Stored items
==================================================

(* ===== verification/Taint.v ===== *)
(** * Taint propagation

    Facts about [mark_tainted] and the fold of State.v: the cascade
    terminates, and the tainted set is exactly what is reachable from the
    retracted set through epistemic dependence. *)

From S2P Require Export Replay.

(** [b] epistemically depends on [a]. *)
Definition depends (s : State) (a b : RecordId) : Prop := b ∈ dependents s a.

(** ** The cascade on sets *)

Section cascade.
Context (deps : gmap RecordId (gset RecordId)).

Definition deps_of (a : RecordId) : gset RecordId := default ∅ (deps !! a).
Definition edge (a b : RecordId) : Prop := b ∈ deps_of a.

Fixpoint cascade (fuel : nat) (stack : list RecordId) (T : gset RecordId)
    : option (gset RecordId) :=
  match stack, fuel with
  | [], _ => Some T
  | _ :: _, O => None
  | c :: stack, S fuel =>
      if c ∈? T then cascade fuel stack T
      else cascade fuel (reverse (btree_members (deps_of c)) ++ stack) ({[c]} ∪ T)
  end.

Lemma elem_of_pushed x c stack :
  x ∈ reverse (btree_members (deps_of c)) ++ stack ↔ edge c x ∨ x ∈ stack.
Proof.
  rewrite elem_of_app, elem_of_reverse. unfold btree_members.
  by rewrite elem_of_sort_by, elem_of_elements.
Qed.

Lemma cascade_spec fuel stack T T' :
  cascade fuel stack T = Some T' →
  T ⊆ T' ∧ (∀ x, x ∈ stack → x ∈ T') ∧
  (∀ x y, x ∈ T' → x ∉ T → edge x y → y ∈ T') ∧
  (∀ x, x ∈ T' → x ∈ T ∨ ∃ y, y ∈ stack ∧ rtc edge y x).
Proof.
  revert stack T. induction fuel as [|fuel IH]; intros [|c stack] T; simpl; try done.
  1, 2: intros [= <-]; split_and!; [done | by intros x ?%elem_of_nil | done | auto].
  case_bool_decide as Hc.
  - intros (Hsub & Hst & Hcl & Hrt)%IH. repeat split; auto.
    + intros x [->|?]%elem_of_cons; auto.
    + intros x Hx. destruct (Hrt x Hx) as [|(y & ? & ?)]; [by left|].
      right. exists y. split; [by right | done].
  - intros (Hsub & Hst & Hcl & Hrt)%IH. repeat split.
    + set_solver.
    + intros x [->|Hx]%elem_of_cons; [set_solver|]. apply Hst, elem_of_pushed. by right.
    + intros x y Hx HxT Hxy. destruct (decide (x = c)) as [->|Hne].
      * apply Hst, elem_of_pushed. by left.
      * apply (Hcl x); [done | set_solver | done].
    + intros x Hx. destruct (Hrt x Hx) as [[->%elem_of_singleton|]%elem_of_union|(y & Hy & Hyx)].
      * right. exists c. split; [by left | apply rtc_refl].
      * by left.
      * right. apply elem_of_pushed in Hy as [Hcy|Hy].
        -- exists c. split; [by left | by eapply rtc_l].
        -- exists y. split; [by right | done].
Qed.

(** The pops left: the stack, and the edges out of untainted nodes. *)
Definition edges_left (T : gset RecordId) : nat :=
  sum_list_with (λ e, if e.1 ∈? T then 0 else size e.2) (map_to_list deps).

Lemma edges_left_step c T :
  c ∉ T → edges_left ({[c]} ∪ T) + size (deps_of c) ≤ edges_left T.
Proof.
  intros Hc. unfold edges_left, deps_of.
  assert (Hmono : ∀ l : list (RecordId * gset RecordId),
    sum_list_with (λ e, if e.1 ∈? {[c]} ∪ T then 0 else size e.2) l ≤
    sum_list_with (λ e, if e.1 ∈? T then 0 else size e.2) l).
  { induction l as [|[k d] l IHl]; simpl; [done|].
    case_bool_decide as H1; case_bool_decide as H2; try lia. set_solver. }
  destruct (deps !! c) as [d|] eqn:Ed; cbn [from_option id].
  2: { rewrite size_empty. specialize (Hmono (map_to_list deps)). lia. }
  rewrite <- (insert_delete_id deps c d Ed), map_to_list_insert by apply lookup_delete_eq.
  cbn [sum_list_with fst snd].
  rewrite (bool_decide_true (c ∈ _)), (bool_decide_false (c ∈ T)) by set_solver.
  specialize (Hmono (map_to_list (delete c deps))). lia.
Qed.

Lemma length_btree_members (X : gset RecordId) : length (btree_members X) = size X.
Proof. unfold btree_members. by rewrite sort_by_perm. Qed.

Lemma cascade_terminates fuel stack T :
  length stack + edges_left T ≤ fuel → ∃ T', cascade fuel stack T = Some T'.
Proof.
  revert stack T. induction fuel as [|fuel IH]; intros [|c stack] T; simpl; try by eauto.
  - lia.
  - intros Hf. case_bool_decide as Hc; [apply IH; lia|]. apply IH.
    rewrite length_app, length_reverse, length_btree_members.
    pose proof (edges_left_step c T Hc). lia.
Qed.

Lemma edges_left_total T :
  edges_left T ≤ map_fold (λ _ (d : gset RecordId) n, size d + n) 0 deps.
Proof.
  rewrite map_fold_foldr. unfold edges_left.
  induction (map_to_list deps) as [|[k d] l IHl]; simpl; [done|]. case_match; lia.
Qed.
End cascade.

(** ** [mark_tainted] *)

Lemma mark_tainted_loop_cascade fuel stack s :
  mark_tainted_loop fuel stack s =
  (λ T, set_tainted_records T s) <$>
    cascade (epistemic_dependents s) fuel stack (tainted_records s).
Proof.
  revert stack s. induction fuel as [|fuel IH]; intros [|c stack] s; simpl; try by destruct s.
  case_bool_decide; [apply IH|]. rewrite IH. by destruct (cascade _ _ _ _).
Qed.

(** The cascade never runs out of fuel, and any larger fuel is as good. *)
Lemma mark_tainted_cascade id s :
  ∃ T', mark_tainted id s = set_tainted_records T' s ∧
    ∀ fuel, mark_fuel s ≤ fuel →
      mark_tainted_loop fuel [id] s = Some (set_tainted_records T' s).
Proof.
  set (n := S (edges_left (epistemic_dependents s) (tainted_records s))).
  destruct (cascade_terminates (epistemic_dependents s) n [id] (tainted_records s))
    as [T' HT]; [simpl; lia|].
  assert (Hmono : ∀ k m st T R, k ≤ m →
    cascade (epistemic_dependents s) k st T = Some R →
    cascade (epistemic_dependents s) m st T = Some R).
  { clear. induction k as [|k IH]; intros [|m] [|c st] T R Hle; simpl; try done; [lia|].
    case_bool_decide; apply IH; lia. }
  assert (Hn : n ≤ mark_fuel s).
  { unfold n, mark_fuel, dependence_edges.
    pose proof (edges_left_total (epistemic_dependents s) (tainted_records s)). lia. }
  assert (Hall : ∀ fuel, mark_fuel s ≤ fuel →
    mark_tainted_loop fuel [id] s = Some (set_tainted_records T' s)).
  { intros fuel Hf. rewrite mark_tainted_loop_cascade, (Hmono n fuel _ _ T') by (done || lia).
    done. }
  exists T'. split; [|done]. unfold mark_tainted. by rewrite Hall.
Qed.

(** The tainted set of a marked state. *)
Lemma mark_tainted_spec id s :
  ∃ T', mark_tainted id s = set_tainted_records T' s ∧
    tainted_records s ⊆ T' ∧ id ∈ T' ∧
    (∀ x y, x ∈ T' → x ∉ tainted_records s → depends s x y → y ∈ T') ∧
    (∀ x, x ∈ T' → x ∈ tainted_records s ∨ rtc (depends s) id x).
Proof.
  destruct (mark_tainted_cascade id s) as (T' & Hm & Hf). exists T'. split; [done|].
  specialize (Hf (mark_fuel s) (le_n _)). rewrite mark_tainted_loop_cascade in Hf.
  destruct (cascade _ _ _ _) as [T|] eqn:HT; [|done]. simpl in Hf.
  assert (T = T') as -> by (apply (f_equal (fmap tainted_records)) in Hf; by injection Hf).
  apply cascade_spec in HT as (H1 & H2 & H3 & H4). repeat split; auto.
  - apply H2. by left.
  - intros x Hx. destruct (H4 x Hx) as [|(y & ->%list_elem_of_singleton & ?)]; auto.
Qed.

(** ** The taint invariant *)

Definition taint_closed (s : State) : Prop :=
  (∀ t x, t ∈ retracted_records s → depends s t x → x ∈ tainted_records s) ∧
  (∀ x y, x ∈ tainted_records s → depends s x y → y ∈ tainted_records s) ∧
  (∀ x, x ∈ tainted_records s → ∃ t, t ∈ retracted_records s ∧ tc (depends s) t x).

Lemma taint_closed_iff s x :
  taint_closed s →
  (x ∈ tainted_records s ↔ ∃ t, t ∈ retracted_records s ∧ tc (depends s) t x).
Proof.
  intros (Hb & Hc & Hs). split; [apply Hs|]. intros (t & Ht & Htx).
  assert (Hreach : ∀ a b, tc (depends s) a b → a ∈ tainted_records s → b ∈ tainted_records s).
  { clear t x Ht Htx. induction 1; eauto. }
  inversion Htx; subst; eauto.
Qed.

(** What the taint invariant looks at. *)
Definition same_taint (s s' : State) : Prop :=
  retracted_records s' = retracted_records s ∧
  tainted_records s' = tainted_records s ∧
  epistemic_dependents s' = epistemic_dependents s.

Lemma depends_same s s' :
  epistemic_dependents s' = epistemic_dependents s → depends s' = depends s.
Proof. unfold depends, dependents. by intros ->. Qed.

Lemma taint_closed_same s s' : same_taint s s' → taint_closed s → taint_closed s'.
Proof.
  intros (Hr & Ht & Hd%depends_same). unfold taint_closed. by rewrite Hr, Ht, Hd.
Qed.

Lemma same_taint_refl s : same_taint s s.
Proof. by repeat split. Qed.
Lemma same_taint_trans s1 s2 s3 : same_taint s1 s2 → same_taint s2 s3 → same_taint s1 s3.
Proof. unfold same_taint. intuition congruence. Qed.

(** ** Indexing the refs *)

Definition epistemic_targets (refs : list Ref) : list RecordId :=
  ref_target <$> filter (λ x, is_epistemic x = true) refs.

Lemma fold_index_ref id refs s b :
  ∃ s', fold_left (index_ref id) refs (s, b) =
      (s', b || existsb (unreliable s) (epistemic_targets refs)) ∧
    s' = set_epistemic_dependents (epistemic_dependents s') s ∧
    ∀ a y, depends s' a y ↔ depends s a y ∨ y = id ∧ a ∈ epistemic_targets refs.
Proof.
  revert s b. induction refs as [|r refs IH]; intros s b.
  - exists s. simpl. rewrite orb_false_r. repeat split; [by destruct s | by left |].
    intros [|[_ ?%elem_of_nil]]; done.
  - cbn [fold_left]. unfold index_ref at 2, epistemic_targets. rewrite filter_cons.
    destruct (is_epistemic r) eqn:Er.
    2: { destruct (decide (false = true)); [done|]. apply IH. }
    destruct (decide (true = true)); [|done]. rewrite fmap_cons. cbn [existsb].
    edestruct IH as (s' & -> & Hs' & Hd). exists s'. split; [|split].
    + f_equal. unfold unreliable. simpl.
      change (ref_target <$> filter (λ x, is_epistemic x = true) refs)
        with (epistemic_targets refs). by rewrite !orb_assoc.
    + rewrite Hs'. by destruct s.
    + intros a y. rewrite Hd, elem_of_cons.
      change (ref_target <$> filter (λ x, is_epistemic x = true) refs)
        with (epistemic_targets refs).
      unfold depends, dependents at 1. simpl.
      destruct (decide (a = ref_target r)) as [->|Hne].
      * rewrite lookup_insert_eq. simpl. set_solver.
      * rewrite lookup_insert_ne by done. fold (dependents s a). naive_solver.
Qed.

Lemma index_refs_spec r s :
  ∃ T' D', index_refs r s = set_tainted_records T' (set_epistemic_dependents D' s) ∧
    (∀ a y, depends (index_refs r s) a y ↔
       depends s a y ∨ y = rec_id r ∧ a ∈ epistemic_targets (rec_refs r)).
Proof.
  unfold index_refs. destruct (fold_index_ref (rec_id r) (rec_refs r) s false)
    as (s1 & -> & Hs1 & Hd). simpl. case_match.
  - destruct (mark_tainted_spec (rec_id r) s1) as (T' & -> & _).
    exists T', (epistemic_dependents s1). split; [by rewrite Hs1|].
    intros a y. rewrite <- Hd. done.
  - exists (tainted_records s), (epistemic_dependents s1). split; [|done].
    rewrite Hs1. by destruct s.
Qed.

Lemma index_refs_taint r s : taint_closed s → taint_closed (index_refs r s).
Proof.
  intros (Hb & Hc & Hs). unfold index_refs.
  destruct (fold_index_ref (rec_id r) (rec_refs r) s false) as (s1 & -> & Hs1 & Hd). simpl.
  assert (Hr : retracted_records s1 = retracted_records s) by (by rewrite Hs1).
  assert (Ht : tainted_records s1 = tainted_records s) by (by rewrite Hs1).
  assert (Hsub : ∀ a y, tc (depends s) a y → tc (depends s1) a y).
  { intros a y. apply (tc_congruence id). intros ???. apply Hd. by left. }
  destruct (existsb _ _) eqn:Ein.
  - destruct (mark_tainted_spec (rec_id r) s1) as (T' & -> & H1 & H2 & H3 & H4).
    rewrite Ht in H1, H3, H4. unfold taint_closed. simpl.
    change (depends (set_tainted_records T' s1)) with (depends s1). rewrite Hr.
    split; [|split].
    + intros t x Hin [?|[-> _]]%Hd; eauto.
    + intros x y Hx Hxy. destruct (decide (x ∈ tainted_records s)) as [Hx'|]; [|by eapply H3].
      apply Hd in Hxy as [?|[-> _]]; eauto.
    + intros x [Hx|Hx]%H4.
      * destruct (Hs x Hx) as (t & ? & ?). eauto.
      * apply existsb_exists in Ein as (a & Ha%list_elem_of_In & Hbad).
        assert (He : depends s1 a (rec_id r)) by (apply Hd; auto).
        unfold unreliable in Hbad. apply orb_true_iff in Hbad as [Hbad|Hbad]; bool_simpl.
        -- exists a. split; [done|]. eapply tc_rtc_r; [by apply tc_once | done].
        -- destruct (Hs a Hbad) as (t & ? & ?). exists t. split; [done|].
           eapply tc_rtc_r; [|done]. eapply tc_r; eauto.
  - assert (Hno : ∀ a, a ∈ epistemic_targets (rec_refs r) →
      a ∉ retracted_records s ∧ a ∉ tainted_records s).
    { intros a Ha. assert (Hu : unreliable s a = false).
      { destruct (unreliable s a) eqn:E; [|done]. exfalso.
        assert (existsb (unreliable s) (epistemic_targets (rec_refs r)) = true); [|congruence].
        apply existsb_exists. exists a. split; [by apply list_elem_of_In | done]. }
      unfold unreliable in Hu. by bool_simpl. }
    unfold taint_closed. rewrite Hr, Ht. split; [|split].
    + intros t x Hin [?|[-> Ha]]%Hd; [eauto|]. by destruct (Hno _ Ha).
    + intros x y Hx [?|[-> Ha]]%Hd; [eauto|]. by destruct (Hno _ Ha).
    + intros x Hx. destruct (Hs x Hx) as (t & ? & ?). eauto.
Qed.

==================================================

▸ Work instructions: Every line above from the line with "Lemma taint_closed_same s" to the line with "Definition epistemic_targets (refs", inclusive, must be returned exactly; no other line belongs in the reply.

▸ Completed task:
Lemma taint_closed_same s s' : same_taint s s' → taint_closed s → taint_closed s'.
Proof.
  intros (Hr & Ht & Hd%depends_same). unfold taint_closed. by rewrite Hr, Ht, Hd.
Qed.

Lemma same_taint_refl s : same_taint s s.
Proof. by repeat split. Qed.
Lemma same_taint_trans s1 s2 s3 : same_taint s1 s2 → same_taint s2 s3 → same_taint s1 s3.
Proof. unfold same_taint. intuition congruence. Qed.

(** ** Indexing the refs *)

Definition epistemic_targets (refs : list Ref) : list RecordId :=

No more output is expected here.